Records provided |
Lemma no_slash_app s t : no_slash (s +:+ t) = no_slash s && no_slash t.
Proof. induction s as [|c s IH]; [done|]. simpl. by rewrite IH, andb_assoc. Qed.

Lemma split_path_single s : no_slash s = true -> split_path s = [s].
Proof.
  induction s as [|c s IH]; [done|]. simpl. intros Hb. split_bools.
  rewrite H. by rewrite IH.
Qed.

Section Save.
Context `{Disk} `{GraphJson} `{HashOrder} (dp : DagPersistence).

Lemma create_dir_files p fs r fs' :
  create_dir_all p fs = (r, fs') -> fs_files fs' = fs_files fs.
Proof.
  unfold create_dir_all, guarded. destruct (existsb _ _); [by intros [= <- <-]|].
  destruct (disk_fault _ _ _); by intros [= <- <-].
Qed.

Lemma create_dir_ok p fs fs' q :
  create_dir_all p fs = (Ok tt, fs') -> q ∈ prefixes p -> q ∈ fs_dirs fs'.
Proof.
  unfold create_dir_all, guarded. destruct (existsb _ _); [done|].
  destruct (disk_fault _ _ _); [done|]. intros [= <-]. simpl. set_solver.
Qed.

Lemma prefixes_app p q : p ∈ prefixes (p ++ q).
Proof.
  induction p as [|c p IH]; simpl; [destruct q; apply list_elem_of_here|].
  apply list_elem_of_further. by apply list_elem_of_fmap_2.
Qed.

(** Writing a plainly named file puts it in the directory, or leaves the
    beginning of it there, or does nothing. *)
Lemma write_file_cases dir name s fs r fs' :
  no_slash name = true -> name ∉ [""; "."; ".."]%string ->
  write_file dir name s fs = (r, fs') ->
  fs_dirs fs' = fs_dirs fs
  /\ ((exists e, r = Err e /\ fs' = fs)
      \/ r = Ok tt /\ fs_files fs' = <[dir ++ [name] := s]> (fs_files fs)
      \/ exists e n, r = Err e
         /\ fs_files fs' = <[dir ++ [name] := String.substring 0 n s]> (fs_files fs)).
Proof.
  intros Hs Hn. unfold write_file. rewrite split_path_single by done. simpl.
  destruct (bool_decide (dir ∈ _)); simpl; [|by intros [= <- <-]; eauto].
  rewrite !bool_decide_false by (intros ->; apply Hn; set_solver). simpl.
  case_bool_decide; [by intros [= <- <-]; eauto|]. unfold guarded.
  destruct (disk_fault _ _ _) as [e|].
  - destruct (disk_written _ _) as [n|]; intros [= <- <-]; (split; [done|]); [|by eauto].
    right. right. by exists e, n.
  - intros [= <- <-]. split; [done|]. by auto.
Qed.

Lemma node_file_plain id :
  no_slash id = true ->
  no_slash (Persistence.node_file id) = true
  /\ Persistence.node_file id ∉ [""; "."; ".."]%string.
Proof.
  intros Hid. unfold Persistence.node_file. split; [by rewrite !no_slash_app, Hid|].
  simpl. set_solver.
Qed.

(** What a load looks at. *)
Definition dag_text (fs : Fs) : option string := fs_files fs !! Persistence.dag_json_path dp.

Definition same_dag (fs fs' : Fs) : Prop :=
  dag_text fs' = dag_text fs
  /\ (Persistence.dag_json_path dp ∈ fs_dirs fs' <-> Persistence.dag_json_path dp ∈ fs_dirs fs).

Lemma elem_of_prefixes (q p : path) : q ∈ prefixes p -> exists l, p = q ++ l.
Proof.
  revert q. induction p as [|c p IH]; intros q; simpl.
  - intros ->%list_elem_of_singleton. by exists [].
  - intros Hq. apply elem_of_cons in Hq as [->|Hq]; [by eexists|].
    apply list_elem_of_fmap in Hq as (q' & -> & Hq). destruct (IH _ Hq) as [l ->]. by exists l.
Qed.

(** Making the directories does not touch the file of the graph. *)
Lemma create_dir_same_dag fs r fs' :
  create_dir_all (Persistence.state_dir dp) fs = (r, fs') -> same_dag fs fs'.
Proof.
  intros Hc. split; [unfold dag_text; by rewrite (create_dir_files _ _ _ _ Hc)|].
  assert (Persistence.dag_json_path dp ∉ prefixes (Persistence.state_dir dp)) as Hno.
  { intros [l Hl]%elem_of_prefixes. unfold Persistence.state_dir, Persistence.dag_json_path in Hl.
    rewrite <- app_assoc in Hl. by apply app_inv_head in Hl. }
  assert (forall n, Persistence.dag_json_path dp ∉ take n (prefixes (Persistence.state_dir dp))) as Hno'
    by (intros n Hin; apply Hno; by eapply subseteq_take).
  unfold create_dir_all, guarded in Hc. destruct (existsb _ _); [by injection Hc as <- <-|].
  destruct (disk_fault _ _ _); injection Hc as <- <-; simpl; set_solver.
Qed.

(** Saving nodes touches the state directory only, whether it succeeds or not. *)
Lemma save_node_same_dag node fs r fs' :
  no_slash (n_id node) = true ->
  Persistence.save_node_state dp node fs = (r, fs') -> same_dag fs fs'.
Proof.
  intros Hid. unfold Persistence.save_node_state, Persistence.try_io.
  destruct (create_dir_all _ fs) as [[u|e] fs1] eqn:Hc; apply create_dir_same_dag in Hc;
    [|by intros [= _ <-]].
  destruct (node_to_string_pretty node) as [json|e]; [|by intros [= _ <-]].
  destruct (write_file _ _ _ fs1) as [r2 fs2] eqn:Hw.
  intros Hr. assert (fs' = fs2) as -> by (by destruct r2; injection Hr).
  destruct (node_file_plain _ Hid). apply write_file_cases in Hw as [Hd Hw]; [|done..].
  assert (forall s, <[Persistence.state_dir dp ++ [Persistence.node_file (n_id node)] := s]>
    (fs_files fs1) !! Persistence.dag_json_path dp = dag_text fs1) as Hne.
  { intros s. apply lookup_insert_ne. unfold Persistence.dag_json_path, Persistence.state_dir.
    rewrite <- app_assoc. by intros ?%app_inv_head. }
  destruct Hc as [Hc1 Hc2]. split; [|by rewrite Hd]. rewrite <- Hc1. unfold dag_text in *.
  destruct Hw as [(e & _ & ->)|[[_ ->]|(e & n & _ & ->)]]; [done|apply Hne..].
Qed.

Lemma save_nodes_same_dag ns : forall fs r fs',
  Forall (fun n => no_slash (n_id n) = true) ns ->
  Persistence.save_node_states dp ns fs = (r, fs') -> same_dag fs fs'.
Proof.
  induction ns as [|n ns IH]; intros fs r fs' Hids; cbn [Persistence.save_node_states].
  { by intros [= _ <-]. }
  apply Forall_cons in Hids as [Hn Hids].
  destruct (Persistence.save_node_state dp n fs) as [r1 fs1] eqn:Hs.
  apply save_node_same_dag in Hs as [Ht1 Hd1]; [|done].
  destruct r1 as [u|e]; [|by intros [= _ <-]]. intros Hr.
  destruct (IH _ _ _ Hids Hr) as [Ht2 Hd2]. split; [congruence|by rewrite Hd2].
Qed.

Problem statement |
Report only a number, the count of lines in the listing that contain the word "assert".

Exercise output |
4